3. Alcohol. Sweet relief. Not drinking of course, that would be awesome if pregnancy and drinking went together but I'm pretty sure if you're already puky, booze doesn't help. Rubbing alcohol my friend. Someone told me to sniff it and it kind of works. Probably bad for you but wipe up a mess with a little witch hazel and you're happy for 0.168 seconds.

4. Here we go,  the good stuff. Pine Sol. I bought the blue one. I CLEAN EVERYTHING. Everything in the world smells bad except for Blue Pine Sol and Rubbing Alcohol. I took every single item out of my fridge and freezer, wiped down said fridge and freezer with Blue Pine Sol, wiped down every item that went back inside fridge and freezer with Pine Sol, then mopped with it. It is un-stink. The killer of evil. Maybe I'll put some in a Scentsy pot.....
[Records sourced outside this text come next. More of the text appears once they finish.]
(** With at most one cycle parked, an event other than an untimely timer
    leaves at most one cycle parked. *)
Lemma loop_step_single rt pending e :
  List.length pending <= 1 ->
  match e with TimerFires _ _ _ => pending = [] | PromiseSettles _ _ => True end ->
  List.length (loop_step rt pending e) <= 1.
Proof.
  intros Hlen Hserial. destruct e as [settings md positions|i r]; cbn [loop_step].
  - subst pending. apply park_length.
  - destruct pending as [|p [|q rest]]; [| |cbn in Hlen; lia].
    + destruct i; cbn; lia.
    + destruct i as [|i]; cbn [nth_error].
      * destruct (resume p r); [apply park_length|exact Hlen].
      * destruct i; cbn; lia.
Qed.

Lemma serial_invariant rt es :
  forall pending,
    List.length pending <= 1 ->
    serial_from rt pending es ->
    forall k, List.length (fold_left (loop_step rt) (firstn k es) pending) <= 1.
Proof.
  induction es as [|e es IH]; intros pending Hlen Hserial k.
  - rewrite firstn_nil. exact Hlen.
  - destruct k as [|k]; [exact Hlen|].
    cbn [firstn fold_left]. destruct Hserial as [He Hrest].
    apply IH; [|exact Hrest]. apply loop_step_single; assumption.
Qed.

(** What a firing of the timer does to the cycles in flight. *)
Lemma timer_step rt pending settings md positions :
  (isAutoTrading settings = true ->
   forall m, md = Some m ->
   exists k,
     loop_step rt pending (TimerFires settings md positions)
     = (pending ++ [AwaitAnalyze settings m (PositionSide_str (active_side positions)) k])%list)
  /\ (isAutoTrading settings = false \/ md = None ->
      loop_step rt pending (TimerFires settings md positions) = pending).
Proof.
  cbn [loop_step]. unfold runTradingCycle. fold (active_side positions). split.
  - intros Hauto m ->. rewrite Hauto. cbn. eexists. reflexivity.
  - intros [Hoff| ->]; [|reflexivity].
    destruct md; [|reflexivity]. rewrite Hoff. reflexivity.
Qed.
5. This one is fantastic. The "Morning Sickness Button" on Pinterest. Haven't seen it? Eh, well, it hasn't been invented yet.YET. But if the coders in Pinland are cool they will make one. What does it do? It lets your sick self waste time, distracted from the pain in life, strolling on Pinterest with all the food pictures OMITTED. I don't care if you found a way to make a Paleo Chocolate Chip Oreo Casserole for under $5 with only 150 calories, or if it's something your great grandma taught you, IT MAKES ME WANT TO DIE when I see it. So if Pinterest could just get on that, yeah, that would be great.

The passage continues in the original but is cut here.